[Opening Extracted information section]

(** A weight that is not a number, on [underscore_label]: the graph is
    built without any error, and the edge of ["L0"] carries [NaN], because
    the label recovered from its tag names a column in which ["L0"] has no
    exponents. *)
Lemma nan_weight_in_returned_graph :
  ∃ B, create_bipartite_graph underscore_label = (Ok B, []) ∧
       g_adj B !! ("L0", "#x#-NOM_PL") = Some FNaN ∧
       recover_cell "#x#-NOM_PL" = Ok "NOM" ∧
       (∃ weights_dict per_lexeme,
          weights_table underscore_label = Ok weights_dict ∧
          weights_dict !! "L0" = Some per_lexeme ∧
          per_lexeme !! "NOM" = Some FNaN).
Proof.
  eexists. split; [by vm_compute|]. split; [by vm_compute|].
  split; [by vm_compute|]. eexists _, _.
  split; [by vm_compute|]. split; by vm_compute.
Qed.

(** ** The report *)

(** C9, on scenario C. The report has one row for the pair; its key
    renders the lower resolution, then the upper one; the average is the
    sentinel. The column [ncomms_upper] holds the number of communities at
    the lower resolution of the pair, and [ncomms_lower] the number at the
    upper one. *)
Theorem report_counts_swapped (set_iter : gset string → list string)
    (str_float : Qc → string) :
  run_hierarchy_analysis set_iter str_float scenario_c
    (Some [Q2Qc 0; Q2Qc 1])
  = Ok [{| Keys := Some (str_float (Q2Qc 0) +:+ "_" +:+ str_float (Q2Qc 1));
           Averages := Some (AvgStr "Every lexeme in its own community");
           ncomms_upper := 1;
           ncomms_lower := 2 |}] ∧
  length <$> scenario_c !! Q2Qc 0 = Some 1 ∧
  length <$> scenario_c !! Q2Qc 1 = Some 2.
Proof. repeat split; by vm_compute. Qed.

(** The rows of the report in general. *)
Section report.
Variable set_iter : gset string → list string.
Variable str_float : Qc → string.
Hypothesis set_iter_enumerates : ∀ s, set_iter s ≡ₚ elements s.

Lemma calculate_hierarchy_coefficient_total lower upper :
  ∃ r, calculate_hierarchy_coefficient set_iter lower upper = Ok r.
Proof.
  unfold calculate_hierarchy_coefficient. case_decide; [by eexists|].
  destruct (community_ratings_ok set_iter set_iter_enumerates lower upper)
    as (scores & -> & _).
  by eexists.
Qed.

Lemma rating_of_eq communities lower_res upper_res lc uc r :
  communities !! lower_res = Some lc → communities !! upper_res = Some uc →
  calculate_hierarchy_coefficient set_iter lc uc = Ok r →
  rating_of set_iter communities (lower_res, upper_res) = r.
Proof.
  intros Hl Hu Hr. unfold rating_of. cbn [fst snd]. rewrite Hl, Hu.
  cbn [default from_option id]. by rewrite Hr.
Qed.

Lemma analyze_pairs_distinct communities tuples hierarchy_ratings :
  (∀ t, t ∈ tuples →
     is_Some (communities !! t.1) ∧ is_Some (communities !! t.2)) →
  NoDup (hierarchy_ratings.*1 ++ (uncurry (pair_key str_float) <$> tuples)) →
  analyze_pairs set_iter str_float communities tuples hierarchy_ratings
  = Ok (hierarchy_ratings
        ++ ((λ t, (uncurry (pair_key str_float) t, rating_of set_iter communities t))
              <$> tuples)).
Proof.
  revert hierarchy_ratings.
  induction tuples as [|[lower_res upper_res] tuples IH];
    intros acc Hpresent Hnodup.
  - by rewrite fmap_nil, app_nil_r.
  - destruct (Hpresent (lower_res, upper_res)) as [[lc Hl] [uc Hu]]; [left|].
    cbn [fst snd] in Hl, Hu.
    destruct (calculate_hierarchy_coefficient_total lc uc) as [r Hr].
    rewrite !fmap_cons in *. rewrite (rating_of_eq _ _ _ _ _ _ Hl Hu Hr).
    cbn [analyze_pairs uncurry] in *. unfold getitem. rewrite Hl, Hu.
    cbn [mbind result_bind]. rewrite Hr.
    apply NoDup_app in Hnodup as (Hacc & Hfresh & Htuples).
    apply NoDup_cons in Htuples as [Hkey Htuples].
    cbn [mbind result_bind].
    rewrite dict_set_fresh by (intros ?; eapply Hfresh; [done|left]).
    rewrite IH.
    + by rewrite <-app_assoc.
    + intros t Ht. apply Hpresent. by right.
    + rewrite fmap_app, fmap_cons, fmap_nil. cbn [fst].
      rewrite <-app_assoc. cbn [app].
      apply NoDup_app. split; [done|]. split; [|by constructor].
      intros k Hk. by apply Hfresh.
Qed.

Lemma community_counts_present communities xs :
  (∀ x, x ∈ xs → is_Some (communities !! x)) →
  community_counts communities xs
  = Ok ((λ x, length (default [] (communities !! x))) <$> xs).
Proof.
  induction xs as [|x xs IH]; intros Hpresent; simpl; [done|].
  destruct (Hpresent x) as [c Hc]; [left|].
  unfold getitem. rewrite Hc. simpl.
  rewrite IH by (intros x' ?; apply Hpresent; by right). done.
Qed.

Lemma lookup_resolution_pairs resolutions i lower_res upper_res :
  resolution_pairs resolutions !! i = Some (lower_res, upper_res) →
  all_but_last resolutions !! i = Some lower_res ∧
  tail resolutions !! i = Some upper_res.
Proof.
  unfold resolution_pairs, all_but_last.
  intros (x & y & [= <- <-] & Hx & Hy)%lookup_zip_with_Some.
  split; [|done]. rewrite lookup_take_lt; [done|].
  apply lookup_lt_Some in Hy.
  destruct resolutions as [|r rs]; simpl in *; lia.
Qed.
Lemma elem_of_all_but_last (x : Qc) resolutions :
  x ∈ all_but_last resolutions → x ∈ resolutions.
Proof. unfold all_but_last. apply subseteq_take. Qed.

[Closing Extracted information section]

Using the entries above, give back exactly the line containing "<$> tuples)).", the line containing "by rewrite <-app_assoc.", and every line between them, and nothing else.

              <$> tuples)).
Proof.
  revert hierarchy_ratings.
  induction tuples as [|[lower_res upper_res] tuples IH];
    intros acc Hpresent Hnodup.
  - by rewrite fmap_nil, app_nil_r.
  - destruct (Hpresent (lower_res, upper_res)) as [[lc Hl] [uc Hu]]; [left|].
    cbn [fst snd] in Hl, Hu.
    destruct (calculate_hierarchy_coefficient_total lc uc) as [r Hr].
    rewrite !fmap_cons in *. rewrite (rating_of_eq _ _ _ _ _ _ Hl Hu Hr).
    cbn [analyze_pairs uncurry] in *. unfold getitem. rewrite Hl, Hu.
    cbn [mbind result_bind]. rewrite Hr.
    apply NoDup_app in Hnodup as (Hacc & Hfresh & Htuples).
    apply NoDup_cons in Htuples as [Hkey Htuples].
    cbn [mbind result_bind].
    rewrite dict_set_fresh by (intros ?; eapply Hfresh; [done|left]).
    rewrite IH.
    + by rewrite <-app_assoc.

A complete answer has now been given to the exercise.